FDA-approved bone grafts and bone graft substitute devices in bone regeneration

Abstract

To induce bone regeneration there is a complex cascade of growth factors. Growth factors such as recombinant BMP-2, BMP-7, and PDGF are FDA-approved therapies in bone regeneration. Although, BMP shows promising results as being an alternative to autograft, it also has its own downfalls. BMP-2 has many adverse effects such as inflammatory complications such as massive soft-tissue swelling that can compromise a patient's airway, ectopic bone formation, and tumor formation. BMP-2 may also be advantageous for patients not willing to give up smoking as it shows bone regeneration success with smokers. BMP-7 is no longer an option for bone regeneration as it has withdrawn off the market. PDGF-BB grafts in studies have shown PDGF had similar fusion rates to autologous grafts and fewer adverse effects. There is also an FDA-approved bioactive molecule for bone regeneration, a peptide P-15. P-15 was found to be effective, safe, and have similar outcomes to autograft at 2 years post-op for cervical radiculopathy due to cervical degenerative disc disease. Growth factors and bioactive molecules show some promising results in bone regeneration, although more research is needed to avoid their adverse effects and learn about the long-term effects of these therapies. There is a need of a bone regeneration method of similar quality of an autograft that is osteoconductive, osteoinductive, and osteogenic. This review covers all FDA-approved bone regeneration therapies such as the "gold standard" autografts, allografts, synthetic bone grafts, and the newer growth factors/bioactive molecules. It also covers international bone grafts not yet approved in the United States and upcoming technologies in bone grafts.

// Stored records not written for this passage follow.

(* ===== verification/TaskStateProperties.v ===== *)
(** * Properties of the task state projection

    The theorems a reader of the session log relies on, each stated on
    whole logs or on one handler, with a concrete log that satisfies their
    hypotheses. *)

From S2P Require Import Prelude JsString CanonicalJson Domain CanonicalJsonFacts Events EventLog PlanEvidence TaskState TaskStateFacts TaskStateSpec TaskStateHistory.
#[local] Open Scope Z_scope.

(** ** A concrete log *)

Module Sample.
Definition hash : jstring -> string := standInHash.
Definition hash_inj : forall s t, hash s = hash t -> s = t := standInHash_inj.

Definition item : PlanItemContent :=
  {| pi_acceptance := js "tests pass"; pi_id := "item-1"; pi_required := true; pi_title := js "Fix" |}.
Definition content : PlanRevisionContent :=
  {| pc_goalId := "g1"; pc_goalRevision := 1; pc_items := [item]; pc_planId := "p1";
     pc_revision := 1; pc_title := js "Plan" |}.
Definition digest : string :=
  match sha256Canonical hash (planContentJson content) with Ok h => h | Err _ => "" end.
Definition target : PlanTarget :=
  {| pt_goal_id := "g1"; pt_goal_revision := 1; pt_plan_id := "p1"; pt_plan_sha256 := digest;
     pt_revision := 1 |}.

Definition origin (call mutation : string) : AgentOrigin :=
  {| ao_call_id := call; ao_mutation_id := mutation; ao_run_id := "r1" |}.
Definition updatePlanCall (call : string) : ToolCallData :=
  {| tc_call_id := call; tc_tool_name := "update_plan" |}.
Definition progress (from to : PlanItemStatus) (evidence : list string) (call mutation : string) :=
  SessionScope (PlanItemStatusChanged
    {| pis_evidence_event_ids := evidence; pis_from := from; pis_item_id := "item-1";
       pis_note := js "done"; pis_origin := ProgressByAgent (origin call mutation);
       pis_plan := target; pis_to := to |}).

Definition event (id : string) (seq : Z) (s : Scope) : DecodedStoredEvent :=
  {| eventId := id; sessionId := "s1"; sessionSeq := seq; sourceSchemaVersion := 2; scope := s |}.

(** A goal is set, the agent proposes a plan in its run, ... *)
Definition proposed : list DecodedStoredEvent := [
  event "e1" 1 (SessionScope (GoalCreated {| gcr_goal_id := "g1"; gcr_objective := js "Ship";
    gcr_parent_goal_id := None; gcr_replaces_active_goal := None |}));
  event "e2" 2 (RunScope "r1" 1 (RunStarted {| rs_agent_mode := Some (VString "build");
    rs_goal_id := Some (VString "g1"); rs_goal_revision := Some (VInteger 1);
    rs_plan_id := Some VNull; rs_plan_revision := Some VNull; rs_plan_sha256 := Some VNull |}));
  event "e3" 3 (RunScope "r1" 2 (ToolCallRequested (updatePlanCall "c1")));
  event "e4" 4 (SessionScope (PlanProposed {| pp_content := content;
    pp_origin := ByAgent (origin "c1" "m1"); pp_plan_sha256 := digest |}));
  event "e5" 5 (RunScope "r1" 3 (ToolCallCompleted (updatePlanCall "c1") "success"))].

(** ... the user approves it, ... *)
Definition approval : DecodedStoredEvent := event "e6" 6 (SessionScope (PlanApproved target)).

(** ... the item is worked on, a command succeeds and proves it, ... *)
Definition worked : list DecodedStoredEvent := [
  event "e7" 7 (RunScope "r1" 4 (ToolCallRequested (updatePlanCall "c2")));
  event "e8" 8 (progress item_pending item_in_progress [] "c2" "m2");
  event "e9" 9 (RunScope "r1" 5 (ToolCallCompleted (updatePlanCall "c2") "success"));
  event "e10" 10 (RunScope "r1" 6 (CommandCompleted {| cc_execution_id := "x1";
    cc_cleanup_verified := true; cc_exit_code := Some 0; cc_termination := "exit" |}));
  event "e11" 11 (RunScope "r1" 7 (ToolCallRequested (updatePlanCall "c3")));
  event "e12" 12 (progress item_in_progress item_completed ["e10"] "c3" "m3");
  event "e13" 13 (RunScope "r1" 8 (ToolCallCompleted (updatePlanCall "c3") "success"));
  event "e14" 14 (RunScope "r1" 9 (CompletionEvaluated "accept" "fin"));
  event "e15" 15 (SessionScope (PlanCompleted {| pcd_completion_evaluated_event_id := "e14";
    pcd_finish_task_call_id := "fin"; pcd_plan := target |}))].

Keywords: Bone cement; Bone grafts; Bone morphogenetic proteins; Clinical indications; Food and drug administration; Platelet derived growth factor.

Figure 1:

Radiographic image of atrophic nonunion of fracture of the humerus [24]. Reprinted/adapted by permission from [CopyRight Clearance Center]: [Springer Nature]

Figure 2:

Radiographic image of malunion of the proximal femur [24]. Reprinted/adapted by permission from [CopyRight Clearance Center]: [Springer Nature]

Figure 3:

Radiographic image of bone cyst in the calcaneus. Reprinted from [29] with permission from the Creative Commons Attribution 4.0 International License (http://creativecommons.org/licenses/by/4.0/).

Figure 4:

Radiographic image of avascular necrosis of the femoral head. Reprinted from [30] with permission from The Radiological Society of North America.

Figure 5:

Typical fracture healing process shown at different phases of bone healing with primal cell types found at each stage and time of each stage. Below the fracture healing illustration, metabolic phases (blue bars) and biological stages (brown bars) are shown. The metabolic stages are anabolic and catabolic. The three major biological stages of healing are inflammatory, endochondral bone formation, and coupled remodeling. The time scale of healing is equivalent to a mouse closed femur fracture fixed with an intramedullary rod. Reprinted from [38] with permission from Journal of Bioactive Materials under the Creative Commons Attribution-NonCommercial License (https://creativecommons.org/licenses/by-nc-nd/4.0/).

Figure 6:

The process of a fractured bone healing is controlled by properties of osteoconduction, osteoinduction, and osteogenesis. Bone graft materials are osteoconductive to allow angiogenesis and cell growth to occur. Then by osteoinduction, recruitment of mesenchymal stem cells occurs. Then osteogenesis releases growth factors to help form new bone. Other important aspects of bone healing include vascularity as adequate blood supply is needed for healing and mechanical stability. Reprinted from [41] with permission from Creative Commons Attribution-NonCommercial License (https://creativecommons.org/licenses/by-nc/4.0/).

Figure 7:

Cascade of Growth Factors. Illustration show actions of prevalent growth factors (BMP-2, FGF, PDGF, and VEGF) in vascularized bone regeneration. Reprinted by permission from [CopyRight Clearance Center]: [Elsevier] [45].

Figure 8:

FDA-Approved Bone Graft Options: The four main options of bone grafting include autologous, allograft, synthetic grafts, and growth factors/bioactive markers.

Figure 9:

Choosing right bone graft for the patient: the “gold” standard for bone grafting is still using autologous grafts, but the limitation of this method is if there is enough graft to harvest. If there is not enough graft to harvest other bone grafting options such as allografts and synthetic bone grafts will be chosen for the patient.